The Freedom 251 may be the world’s cheapest smart phone but the device released by Noida-based Ringing Bells is riddled with problems, including a possible copyright infringement of Apple’s iconic iPhone, HT has found.

The phone – that buyers can purchase for Rs 251 from the company’s website from Thursday — will be launched at a high-profile function attended by defence minister Manohar Parrikar, senior MP Murli Manohar Joshi and Madhya Pradesh legislator Omprakash Sakhlecha in Delhi at 7pm.

Ringing Bells has called the phone “India’s most affordable smartphone” in full-page newspaper ads, pitching it as a huge push for the government’s Make in India and Digital India initiative.

But when HT got its hands on a Freedom 251 unit, it had multiple problems.

A Ringing Bells spokesperson refused to answer any of HT’s questions stating they have not actually seen the phone.


Most built-in app icons on the Freedom 251 are a direct copy of icons on Apple’s iPhone.
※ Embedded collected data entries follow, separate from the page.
(** Floor of [0.80^(t-1) * s], the fuzzy factor being 4/5. *)
Definition fuzzy_floor (s t : Z) : Z := (4 ^ (t - 1) * s) / 5 ^ (t - 1).

(** The horizon in the words of the specification: the powers of the
    degree are summed, both arguments being clamped to the table. *)
Definition spec_horizon (degree ttl : Z) : Z :=
  let d := Z.min degree MAX_DEGREE in
  let t := Z.min ttl MAX_TTL in
  fuzzy_floor (geometric_sum d t) t.

(** The horizon of the comments of dq.c: the powers of [degree - 1] are
    summed. *)
Definition tree_horizon (degree ttl : Z) : Z :=
  let d := Z.min degree MAX_DEGREE in
  let t := Z.min ttl MAX_TTL in
  fuzzy_floor (geometric_sum (d - 1) t) t.

(** Decidable comparisons on the horizon table, used to check it entry
    by entry. *)
Definition horizon_is (f : Z -> Z -> Z) (d t : Z) : bool :=
  match dq_get_horizon d t with
  | Some h => h =? f d t
  | None => false
  end.

Definition horizon_leb (d t d' t' : Z) : bool :=
  match dq_get_horizon d t, dq_get_horizon d' t' with
  | Some a, Some b => a <=? b
  | _, _ => false
  end.

(** [horizon(d, t) <= horizon(d', t')], both being defined. *)
Definition horizon_le (d t d' t' : Z) : Prop :=
  exists a b, dq_get_horizon d t = Some a /\ dq_get_horizon d' t' = Some b /\ a <= b.

(** ** Predicates used in the statements *)

(** [cq'] is [cq] with the event [ev] rescheduled to fire in [delay] ms,
    its callback and argument being kept. *)
Definition rescheduled (cq cq' : gmap Z cevent) (ev delay : Z) : Prop :=
  exists ce, cq !! ev = Some ce
    /\ cq' = <[ev := {| ce_delay := delay; ce_fn := ce_fn ce; ce_arg := ce_arg ce |}]> cq.

(** Everything but the [pmsg_info] store is the same in [s] and [s']. *)
Definition same_queries (s s' : dq_state) : Prop :=
  mem s' = mem s /\ dqueries s' = dqueries s
  /\ by_node_id s' = by_node_id s /\ by_muid s' = by_muid s
  /\ by_leaf_muid s' = by_leaf_muid s
  /\ callout_queue s' = callout_queue s /\ cq_next s' = cq_next s
  /\ trace s' = trace s.

(** ** A concrete scenario *)

(** A query of leaf 7, registered under MUID 100 at address 1000, with
    one message in flight to node 12 (metadata at address 2000), the
    expiration event 1 and the results event 2 being scheduled. *)
Definition q0 : dquery :=
  {| node_id := 7; qid := 3; flags := DQ_F_ROUTING_HITS; sh := 0; muid := 100;
     qhv := 0; queried := {[ 11; 12 ]}; lmuid := None; query_flags := 0;
     ttl := 4; horizon := 10; up_sent := 1; last_status := 0; pending := 1;
     max_results := 50; fin_results := 1000; oob_results := 0; results := 5;
     linger_results := 0; new_results := 5; kept_results := 0;
     result_timeout := 3700; stat_timeouts := 0; expire_ev := Some 1;
     results_ev := Some 2; alive := Some 1; nv := []; by_ttl := {[ 2 ]} |}.

Definition pmi0 : pmsg_info :=
  {| pmi_node_id := 12; pmi_dq := 1000; pmi_qid := 3; pmi_degree := 6;
     pmi_ttl := 2 |}.

Definition s0 : dq_state :=
  {| mem := {[ 1000 := q0 ]};
     pmi_mem := {[ 2000 := pmi0 ]};
     walloc_next := 3000;
     dqueries := {[ 1000 ]};
     by_node_id := {[ 7 := [1000] ]};
     by_muid := {[ 100 := 1000 ]};
     by_leaf_muid := ∅;
     callout_queue :=
       {[ 1 := {| ce_delay := 600000; ce_fn := cb_dq_expired; ce_arg := 1000 |};
          2 := {| ce_delay := 3700; ce_fn := cb_dq_results_expired; ce_arg := 1000 |} ]};
     cq_next := 3;
     trace := [] |}.

(** The same metadata, captured for an earlier query that lived at the
    same address. *)
Definition pmi_ghost : pmsg_info :=
  {| pmi_node_id := 12; pmi_dq := 1000; pmi_qid := 2; pmi_degree := 6;
     pmi_ttl := 2 |}.

Definition s_ghost : dq_state := set_pmi_mem {[ 2000 := pmi_ghost ]} 3000 s0.

Definition mb_sent : pmsg := {| pmsg_is_extended := true; pmsg_was_sent := true |}.
Definition mb_dropped : pmsg := {| pmsg_is_extended := true; pmsg_was_sent := false |}.
(** * Template-driven extraction engine: FileParser (file-parser.ts)

    A shallow embedding of [FileParser.applyTemplate], [applyPdfTemplate],
    [excelColToIndex], [convertDataType] and [parseExcel] of
    server/src/services/file-parser.ts, and the properties of the
    specification that concern them.

    JavaScript strings are represented by Rocq strings holding their UTF-8
    bytes; the Korean message texts of the source are kept byte for byte. *)

From Stdlib Require Import ZArith List String Ascii Bool Lia FinFun Sorted.
Import ListNotations.
Local Open Scope string_scope.
Local Open Scope Z_scope.

(** ** JavaScript values *)

Module JS.

(** A Number.  [Dec neg m e] is the IEEE-754 double nearest to
    [(-1)^neg * m * 10^e]; every finite double is such a decimal.  The engine
    tests numbers ([isNaN], truthiness); it computes with them in
    [excelColToIndex] only, on the integers of [Int] below. *)
Inductive Num :=
| NaN
| Infinity (neg : bool)
| Dec (neg : bool) (m : Z) (e : Z).

Definition isNaN (n : Num) : bool :=
  match n with NaN => true | _ => false end.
Take a look at the screenshot below for a side-by-side comparison of the icons on the Freedom 251 and the iPhone. Even the web browser app is a rip-off of Apple’s Safari browser that only exists on iPhones, iPads, and the Mac.


The phone doesn’t look anything like Freedom 251’s photos on Ringing Bell’s website. Here’s a side-by-side comparison. The model we received looks closer to an iPhone, complete with a round home button.


The front of the Freedom 251 is emblazoned with a shiny brand name that says Adcom. In the phone that was sent to HT, this logo was covered up with whitener.

A quick Google search revealed Adcom is a New Delhi-based importer of IT products. This particular model is listed on multiple e-commerce websites including Gadgets360, Amazon, Snapdeal and Shopclues for approximately Rs. 4,000.

When HT got in touch with Adcom, the company’s marketing head denied any knowledge of Adcom’s logo being used on the device. “We have no idea that our branding is being used on the Freedom 251,” Adcom’s marketing head Deepanjali Arora told HT. “We will look into this.”